Debate requires analysis, quick thinking, and persuasive argument. Three teams faced off that Friday morning, arguing for and against the law, and citing relevant data and judicial decisions. The youth had been told the topic a few days earlier and spent the week researching it—but did not know which side they would argue until just before the debate. A representative from the North Carolina Governor’s Office likened the teams’ performances to debates in the state legislature. Several officials joined Administrator Ryan for the visit, including Deputy Secretary of Juvenile Justice William Lassiter and Sandra Hairston, U.S. Attorney for the Middle District of North Carolina.
Debate is one of several activities offered to young people housed at Chatham Youth Development Center. Later in the visit, Administrator Ryan joined youth for a reentry simulation in “McDougaldville,” a fictional town set up in Chatham’s gymnasium. The exercise required them to manage personal budgets using financial literacy skills they learned while in detention.
“We made a conscious decision to visit the youth development center during Second Chance Month—April—to learn more about programs that have been successful in serving youth as they leave confinement,” Administrator Ryan says. “OJJDP grantees submit performance reports for their programs, to demonstrate progress. In-person site visits bring performance reports to life.”
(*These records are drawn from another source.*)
Lemma markStop_clock b w : clock (snd (markStop SyncPrefix b w)) = clock w.
Proof.
  unfold markStop.
  destruct (clusterAwareOptions b) as [o|].
  - destruct (GetRaw _ _) as [[v|err] bk]; cbn.
    + destruct (BucketSet _ _ _ _) as [[e|] bk']; reflexivity.
    + destruct (IsDocNotFoundError err); reflexivity.
  - destruct (State (Status b) =? BackgroundProcessStateStopping); [reflexivity|].
    destruct (_ || _); reflexivity.
Qed.

(** X13. In cluster mode [Stop] goes by the heartbeat document, not by the
    local state. Without a heartbeat it is refused with "Process already
    stopped", in any state. With one, the document is rewritten with
    [should_stop] and the lease time, the terminator of the calling node is
    closed, and the state becomes STOPPING on the node that is RUNNING only:
    on any other node the manager is left as it is. *)
Theorem Stop_cluster_by_heartbeat b w o :
  clusterAwareOptions b = Some o ->
  (forall e bk,
     GetRaw (HeartbeatDocID SyncPrefix o) (bucket w) = (Err e, bk) ->
     IsDocNotFoundError e = true ->
     Stop SyncPrefix b w = (Some processAlreadyStoppedErr, b, set_bucket bk w)) /\
  (forall v bk1 bk2,
     GetRaw (HeartbeatDocID SyncPrefix o) (bucket w) = (Ok v, bk1) ->
     BucketSet (HeartbeatDocID SyncPrefix o) BackgroundManagerHeartbeatExpirySecs
       (mkHeartbeatDoc true) bk1 = (None, bk2) ->
     exists b',
       Stop SyncPrefix b w = (None, b', Close (terminator b) (set_bucket bk2 w)) /\
       (State (Status b) = BackgroundProcessStateRunning ->
          b' = set_State BackgroundProcessStateStopping b) /\
       (State (Status b) <> BackgroundProcessStateRunning -> b' = b)).
Proof.
  intros Ho. unfold Stop, markStop. rewrite Ho. split.
  - intros e bk -> ->. reflexivity.
  - intros v bk1 bk2 ->. cbn [set_bucket bucket]. intros ->.
    destruct (String.eqb_spec (State (Status b)) BackgroundProcessStateRunning)
      as [Hrun|Hrun].
    + eexists. split; [reflexivity|]. split; [reflexivity | contradiction].
    + eexists. split; [reflexivity|]. split; [contradiction | reflexivity].
Qed.

(** X14. A renewal that fetches a heartbeat document it can decode never
    fails, even when the document asks for a stop and that stop fails: it
    records the current time as the last successful heartbeat, and a document
    without [should_stop] changes nothing else. *)
Theorem UpdateHeartbeat_renewed b w o statusRaw cas bk status :
  clusterAwareOptions b = Some o ->
  GetAndTouchRaw (HeartbeatDocID SyncPrefix o) BackgroundManagerHeartbeatExpirySecs
    (bucket w) = (Ok (statusRaw, cas), bk) ->
  JSONUnmarshal_HeartbeatDoc statusRaw = (status, None) ->
  exists b' w',
    UpdateHeartbeatDocClusterAware SyncPrefix b w = Some (None, b', w') /\
    clusterAwareOptions b'
    = Some (mkClusterAwareOptions (processSuffix o) (nowUnix w)) /\
    (ShouldStop status = false ->
       b' = set_lastSuccessfulHeartbeatUnix (nowUnix w) b /\ w' = set_bucket bk w).
Proof.
  intros Ho Hget Hjson.
  rewrite (UpdateHeartbeat_success SyncPrefix b w o statusRaw cas bk status Ho Hget Hjson).
  cbv zeta. destruct (ShouldStop status).
  - eexists _, _. split; [reflexivity|]. split; [|discriminate].
    pose proof (markStop_only_state b (set_bucket bk w)) as (_ & Hopts & _).
    pose proof (markStop_clock b (set_bucket bk w)) as Hclock.
    unfold Stop. cbv zeta in Hopts.
    destruct (markStop SyncPrefix b (set_bucket bk w)) as [[[e|] b1] w1];
      cbn in *; unfold set_lastSuccessfulHeartbeatUnix, nowUnix;
      rewrite Hopts, Ho; cbn; rewrite Hclock; reflexivity.
  - eexists _, _. split; [reflexivity|]. split; [|auto].
    unfold set_lastSuccessfulHeartbeatUnix. rewrite Ho. reflexivity.
Qed.

(** X15. A heartbeat document that asks for a stop stops the node that runs:
    after the renewal its state is STOPPING and its terminator closed, and
    the renewal itself has succeeded. *)
Theorem UpdateHeartbeat_should_stop b w o statusRaw cas bk1 status v bk2 bk3 :
  clusterAwareOptions b = Some o ->
  State (Status b) = BackgroundProcessStateRunning ->
  GetAndTouchRaw (HeartbeatDocID SyncPrefix o) BackgroundManagerHeartbeatExpirySecs
    (bucket w) = (Ok (statusRaw, cas), bk1) ->
  JSONUnmarshal_HeartbeatDoc statusRaw = (status, None) ->
  ShouldStop status = true ->
  GetRaw (HeartbeatDocID SyncPrefix o) bk1 = (Ok v, bk2) ->
  BucketSet (HeartbeatDocID SyncPrefix o) BackgroundManagerHeartbeatExpirySecs
    (mkHeartbeatDoc true) bk2 = (None, bk3) ->
  exists b' w',
    UpdateHeartbeatDocClusterAware SyncPrefix b w = Some (None, b', w') /\
    State (Status b') = BackgroundProcessStateStopping /\
    IsClosed (terminator b) w' = true /\
    bucket w' = bk3.
Proof.
  intros Ho Hrun Hget Hjson Hstop Hprobe Hset.
  rewrite (UpdateHeartbeat_success SyncPrefix b w o statusRaw cas bk1 status Ho Hget Hjson).
  cbv zeta. rewrite Hstop.
  unfold Stop, markStop. rewrite Ho. cbn [set_bucket bucket].
  rewrite Hprobe. cbn [set_bucket bucket]. rewrite Hset, Hrun.
  eexists _, _. split; [reflexivity|].
  cbn [fst snd]. split; [|split].
  - unfold set_lastSuccessfulHeartbeatUnix. cbn. rewrite Ho. reflexivity.
  - apply IsClosed_Close.
  - reflexivity.
Qed.

(** X16. A heartbeat document that does not decode ends the run at once,
    without the grace of a failed fetch: the renewal returns the decoding
    error without recording a heartbeat, and the renewer puts the manager in
    state ERROR with that error and closes the terminator. *)
Theorem heartbeatTick_undecodable b w o statusRaw cas bk status e :
  clusterAwareOptions b = Some o ->
  GetAndTouchRaw (HeartbeatDocID SyncPrefix o) BackgroundManagerHeartbeatExpirySecs
    (bucket w) = (Ok (statusRaw, cas), bk) ->
  JSONUnmarshal_HeartbeatDoc statusRaw = (status, Some e) ->
  UpdateHeartbeatDocClusterAware SyncPrefix b w = Some (Some e, b, set_bucket bk w) /\
  exists b' w',
    heartbeatTick SyncPrefix b w = Some (b', w') /\
    State (Status b') = BackgroundProcessStateError /\
    lastError b' = Some e /\
    clusterAwareOptions b' = clusterAwareOptions b /\
    IsClosed (terminator b) w' = true.
Proof.
  intros Ho Hget Hjson.
  assert (UpdateHeartbeatDocClusterAware SyncPrefix b w
          = Some (Some e, b, set_bucket bk w)) as Hupd.
  { unfold UpdateHeartbeatDocClusterAware. rewrite Ho, Hget, Hjson. reflexivity. }
  split; [exact Hupd|].
  unfold heartbeatTick. rewrite Hupd. unfold SetError.
  eexists _, _. split; [reflexivity|]. repeat split.
  apply IsClosed_Close.
Qed.
End StatusProperties.

Section KeyProperties.
Variable SyncPrefix : string.

Lemma append_cancel_l (p x y : string) : p +:+ x = p +:+ y -> x = y.
Proof.
  induction p as [|c p IH]; simpl; intros Heq; [assumption|].
  inversion Heq. auto.
Qed.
In the afternoon, Administrator Ryan attended a roundtable session with representatives from Reentry to Resilience (R2R), an OJJDP-supported program. R2R serves young people as they transition from North Carolina’s youth development centers to their home communities, working to anticipate and address obstacles that can derail success. The state’s Division of Juvenile Justice and Delinquency Prevention collaborated with Communities in Schools of North Carolina to launch R2R in mid-2017, using funding from OJJDP’s Second Chance Act Youth Reentry program. R2R’s design is informed by findings from a Research Triangle Institute (RTI) study into youth experiences during reentry.
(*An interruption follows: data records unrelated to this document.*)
(** X17: starting from a rotation of 0, 90, 180 or 270 degrees,
    [sc_rotate] stores one of these four again: a clockwise rotation by
    count [t] adds 90 * t modulo 360 and a counter-clockwise one takes
    90 * t off, a count of 0 standing for 1 (for counts up to
    (2^32 - 360) / 270, so that the product does not wrap around). *)
Theorem sc_rotate_quarter_turns :
  forall cfg v document_at rotation page_number scale adjust_mode argument t,
    let r :=
      Rotate.rotation
        (Rotate.sc_rotate cfg v document_at rotation page_number scale
           adjust_mode argument t) in
    let count := if t =? 0 then 1 else t in
    0 <= rotation < 360 -> rotation mod 90 = 0 ->
    0 <= t -> 270 * t + 360 <= CInt.UINT_MODULUS ->
    0 <= r < 360 /\ r mod 90 = 0
    /\ (argument = Some Rotate.ROTATE_CCW ->
        r = (rotation - 90 * count) mod 360)
    /\ (argument <> Some Rotate.ROTATE_CCW ->
        r = (rotation + 90 * count) mod 360).
Proof.
  intros cfg v doc_at rotation page scale mode argument t. cbv zeta.
  intros Hr Hq Ht Hbound. simpl. unfold Rotate.new_rotation.
  set (count := if t =? 0 then 1 else t).
  assert (Hc : 0 <= count /\ 270 * count + 360 <= CInt.UINT_MODULUS).
  { unfold count. destruct (Z.eqb_spec t 0);
      [unfold CInt.UINT_MODULUS; lia | lia]. }
  assert (Ha : 0 <= Rotate.angle argument <= 270
               /\ Rotate.angle argument mod 90 = 0).
  { unfold Rotate.angle. destruct argument as [[| | raw] |];
      split; try lia; reflexivity. }
  rewrite rotation_sum by tauto.
  split; [apply Z.mod_pos_bound; lia |].
  split.
  - rewrite Z.mod_mod_divide by (exists 4; reflexivity).
    rewrite Z.add_mod, Hq, Z.mul_mod, (proj2 Ha) by lia. reflexivity.
  - split.
    + intros ->. change (Rotate.angle (Some Rotate.ROTATE_CCW)) with 270.
      replace (rotation + 270 * count)
        with (rotation - 90 * count + count * 360) by lia.
      apply Z.mod_add. lia.
    + intros Hne. unfold Rotate.angle.
      destruct argument as [[| | raw] |]; try reflexivity. congruence.
Qed.

(** X18: a clockwise rotation followed by a counter-clockwise rotation
    with the same count gives the rotation back, and so does a clockwise
    rotation with count 4. *)
Theorem sc_rotate_back :
  forall rotation t,
    0 <= rotation < 360 ->
    0 <= t -> 270 * t + 360 <= CInt.UINT_MODULUS ->
    Rotate.new_rotation
      (Rotate.new_rotation rotation (Some Rotate.ROTATE_CW) t)
      (Some Rotate.ROTATE_CCW) t = rotation
    /\ Rotate.new_rotation
         (Rotate.new_rotation rotation (Some Rotate.ROTATE_CCW) t)
         (Some Rotate.ROTATE_CW) t = rotation
    /\ Rotate.new_rotation rotation (Some Rotate.ROTATE_CW) 4 = rotation.
Proof.
  intros rotation t Hr Ht Hbound. unfold Rotate.new_rotation.
  set (count := if t =? 0 then 1 else t).
  assert (Hc : 0 <= count /\ 270 * count + 360 <= CInt.UINT_MODULUS).
  { unfold count. destruct (Z.eqb_spec t 0);
      [unfold CInt.UINT_MODULUS; lia | lia]. }
  change (Rotate.angle (Some Rotate.ROTATE_CW)) with 90.
  change (Rotate.angle (Some Rotate.ROTATE_CCW)) with 270.
  assert (Hback : forall a b, a + b = 360 -> 0 <= a <= 270 -> 0 <= b <= 270 ->
             CInt.wrap32
               (CInt.wrap32 (rotation + CInt.wrap32 (a * count)) mod 360
                + CInt.wrap32 (b * count)) mod 360 = rotation).
  { intros a b Hab Ha Hb.
    rewrite (rotation_sum rotation a count) by tauto.
    rewrite rotation_sum
      by (try tauto; apply Z.mod_pos_bound; lia).
    rewrite Zplus_mod_idemp_l.
    replace (rotation + a * count + b * count)
      with (rotation + count * 360) by nia.
    rewrite Z.mod_add by lia. apply Z.mod_small. exact Hr. }
  split; [apply Hback; lia |].
  split; [apply Hback; lia |].
  change (if 4 =? 0 then 1 else 4) with 4.
  rewrite rotation_sum by (unfold CInt.UINT_MODULUS; lia).
  replace (rotation + 90 * 4) with (rotation + 1 * 360) by lia.
  rewrite Z.mod_add by lia. apply Z.mod_small. exact Hr.
Qed.

(** From 270 degrees: one quarter turn clockwise gives 0, and turning
    back gives 270. *)
Lemma sc_rotate_back_270 :
  Rotate.new_rotation 270 (Some Rotate.ROTATE_CW) 0 = 0
  /\ Rotate.new_rotation
       (Rotate.new_rotation 270 (Some Rotate.ROTATE_CW) 0)
       (Some Rotate.ROTATE_CCW) 0 = 270.
Proof.
  split; [reflexivity |].
  apply (sc_rotate_back 270 0); unfold CInt.UINT_MODULUS; lia.
Defined.

(** ** [sc_toggle_page_mode] *)

(** X19: [sc_toggle_page_mode] never leaves 1 in its static [tmp] (which
    starts at 2), and toggling twice gives the pages-per-row setting back:
    from a setting other than 1 it goes to 1 and back, from 1 it goes to
    the remembered value and back to 1. Without a document nothing
    changes. *)
Theorem sc_toggle_page_mode_twice :
  forall s,
    PageMode.tmp s <> 1 ->
    let s1 := PageMode.after (PageMode.sc_toggle_page_mode true s) in
    let s2 := PageMode.after (PageMode.sc_toggle_page_mode true s1) in
    PageMode.tmp s1 <> 1 /\ PageMode.tmp s2 <> 1
    /\ PageMode.pages_per_row s2 = PageMode.pages_per_row s
    /\ (PageMode.pages_per_row s = 1 <-> PageMode.pages_per_row s1 <> 1)
    /\ PageMode.after (PageMode.sc_toggle_page_mode false s) = s.
Proof.
  intros s Htmp. cbv zeta. unfold PageMode.sc_toggle_page_mode. simpl.
  destruct (Z.eqb_spec (PageMode.pages_per_row s) 1) as [E | E]; simpl.
  - destruct (Z.eqb_spec (PageMode.tmp s) 1) as [E' | E']; [contradiction |].
    simpl. repeat split; auto; try congruence.
  - simpl. repeat split; auto; try congruence.
Qed.

(** From three pages per row with the initial [tmp]. *)
Lemma sc_toggle_page_mode_twice_three :
  PageMode.pages_per_row
    (PageMode.after
       (PageMode.sc_toggle_page_mode true
          (PageMode.after
             (PageMode.sc_toggle_page_mode true
                {| PageMode.tmp := PageMode.initial_tmp;
                   PageMode.pages_per_row := 3 |})))) = 3.
Proof.
  destruct (sc_toggle_page_mode_twice
              {| PageMode.tmp := PageMode.initial_tmp;
                 PageMode.pages_per_row := 3 |})
    as [_ [_ [H _]]]; [discriminate | exact H].
Defined.

(** ** [sc_toggle_fullscreen] *)

(** X20: entering and leaving fullscreen gives back the pages-per-row and
    first-page-column settings and the scale, whatever [sc_adjust_window]
    chose in between, and ends in normal mode with the window not
    fullscreen. It does not give back the adjust mode, which stays
    BESTFIT, and leaves the input bar hidden; the status bar is shown
    exactly when statusbar-show is set. *)
Theorem sc_toggle_fullscreen_twice :
  forall padding show_scrollbars v doc padding' show_scrollbars' v' doc'
         st vw,
    Fullscreen.fullscreen st = false ->
    let '(st1, vw1) :=
      Fullscreen.sc_toggle_fullscreen padding show_scrollbars v doc st vw in
    let '(st2, vw2) :=
      Fullscreen.sc_toggle_fullscreen padding' show_scrollbars' v' doc'
        st1 vw1 in
    Fullscreen.fullscreen st1 = true
    /\ Fullscreen.setting_pages_per_row vw1 = 1
    /\ Fullscreen.fullscreen st2 = false
    /\ Fullscreen.setting_pages_per_row vw2
       = Fullscreen.setting_pages_per_row vw
    /\ Fullscreen.setting_first_page_column vw2
       = Fullscreen.setting_first_page_column vw
    /\ Fullscreen.scale vw2 = Fullscreen.scale vw
    /\ Fullscreen.window_fullscreen vw2 = false
    /\ Fullscreen.mode vw2 = Fullscreen.mode_normal
    /\ Fullscreen.adjust_mode vw2 = Adjust.ZATHURA_ADJUST_BESTFIT
    /\ Fullscreen.inputbar_shown vw2 = false
    /\ Fullscreen.statusbar_shown vw2 = Fullscreen.setting_statusbar_show vw.
Proof.
  intros padding bars v doc padding' bars' v' doc' st vw Hoff.
  unfold Fullscreen.sc_toggle_fullscreen. rewrite Hoff.
  unfold Fullscreen.enter, Fullscreen.flip, Fullscreen.leave. rewrite Hoff.
  simpl.
  repeat split; try reflexivity.
  - destruct (Adjust.gdouble_ltb _ _); reflexivity.
  - destruct (Fullscreen.setting_statusbar_show vw); reflexivity.
Qed.

(** From a window with two pages per row at scale 3/2. *)
Lemma sc_toggle_fullscreen_twice_windowed :
  let '(st1, vw1) :=
    Fullscreen.sc_toggle_fullscreen 1 false Sample.small_view
      Sample.one_row_of_two Fullscreen.initial SampleViews.windowed in
  let '(st2, vw2) :=
    Fullscreen.sc_toggle_fullscreen 1 false Sample.small_view
      Sample.one_row_of_two st1 vw1 in
  Fullscreen.setting_pages_per_row vw2 = 2
  /\ Fullscreen.scale vw2 = Adjust.Finite (3 # 2)
  /\ Fullscreen.adjust_mode vw2 = Adjust.ZATHURA_ADJUST_BESTFIT.
Proof.
  pose proof (sc_toggle_fullscreen_twice 1 false Sample.small_view
                Sample.one_row_of_two 1 false Sample.small_view
                Sample.one_row_of_two Fullscreen.initial SampleViews.windowed
                eq_refl) as H.
  destruct (Fullscreen.sc_toggle_fullscreen 1 false Sample.small_view
              Sample.one_row_of_two Fullscreen.initial SampleViews.windowed)
    as [st1 vw1].
  destruct (Fullscreen.sc_toggle_fullscreen 1 false Sample.small_view
              Sample.one_row_of_two st1 vw1) as [st2 vw2].
  destruct H as [_ [_ [_ [H1 [_ [H2 [_ [_ [H3 _]]]]]]]]].
  split; [exact H1 | split; [exact H2 | exact H3]].
Defined.

(** 270 degrees and a clockwise quarter turn. *)
Lemma sc_rotate_quarter_turns_270 :
  Rotate.rotation
    (Rotate.sc_rotate Sample.two_columns Sample.small_view
       (fun _ => Sample.one_row_of_two) 270 0 (Adjust.Finite 1)
       Adjust.ZATHURA_ADJUST_NONE (Some Rotate.ROTATE_CW) 0) = 0.
Proof.
  destruct (sc_rotate_quarter_turns Sample.two_columns Sample.small_view
              (fun _ => Sample.one_row_of_two) 270 0 (Adjust.Finite 1)
              Adjust.ZATHURA_ADJUST_NONE (Some Rotate.ROTATE_CW) 0)
    as [_ [_ [_ H]]];
    [lia | reflexivity | lia | unfold CInt.UINT_MODULUS; lia |].
  rewrite H by discriminate. reflexivity.
Defined.

(** ** [draw_links] *)

Lemma draw_links_from_cons (p : option DrawLinks.page)
    (rest : list (option DrawLinks.page)) (page_offset : Z)
    (show_links : bool) :
  let shown :=
    match p with
    | Some q => DrawLinks.visibility q
    | None => false
    end in
  let next_offset :=
    match p with
    | Some q =>
        if DrawLinks.visibility q
        then CInt.wrap32 (page_offset + DrawLinks.number_of_links q)
        else page_offset
    | None => page_offset
    end in
  let next_show := if DrawLinks.shows_link p then true else show_links in
  DrawLinks.draw_links_from (p :: rest) page_offset show_links
  = (option_map
       (fun q =>
          {| DrawLinks.draw_links_property := DrawLinks.visibility q;
             DrawLinks.offset_links :=
               if DrawLinks.visibility q then Some page_offset else None |})
       p
     :: fst (DrawLinks.draw_links_from rest next_offset next_show),
     snd (DrawLinks.draw_links_from rest next_offset next_show)).
Proof.
  cbv zeta. destruct p as [q |]; simpl.
  - destruct (DrawLinks.visibility q); simpl.
    + destruct (DrawLinks.draw_links_from rest _ _); reflexivity.
    + destruct (DrawLinks.draw_links_from rest _ _); reflexivity.
  - destruct (DrawLinks.draw_links_from rest _ _); reflexivity.
Qed.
R2R pairs young people with “youth success coaches.” Initial meetings take place early in the youth’s detention, to identify and begin to address the young person’s unique needs—enrolling them in school or job training, for example, or connecting them with mentors, mental health therapists, or other healthcare providers. Meetings continue throughout the youth’s confinement, ensuring that important supports are in place for reentry—a time that can feel hopeful, but also overwhelming. Coaches meet with youth for another year after discharge, offering support and helping to troubleshoot barriers.
R2R currently operates eight sites across North Carolina; OJJDP funds four of them. During Administrator Ryan’s visit, RTI researchers discussed performance data for the OJJDP-funded sites in Edgecombe, Nash, Wilson, and Mecklenburg Counties. These data offer a snapshot of R2R’s impact between July 2021 and December 2022, according to RTI Research Scientist Debbie Dawes. During that time, the 4 sites served 29 young people inside youth development centers and 11 in their home communities. Of the 11 served in their communities, 9 were enrolled in school and 6 were employed; none had been recommitted to a youth development center. Three of the 11 faced new charges—2 as juveniles and 1 in the adult criminal justice system.
“Meeting with R2R gave us a glimpse into how one OJJDP grantee is working effectively with young people to nurture their success,” Administrator Ryan says. “The R2R experience is proof that—with caring support and access to the training and services they need—youth can and do create fulfilling lives after they leave detention.”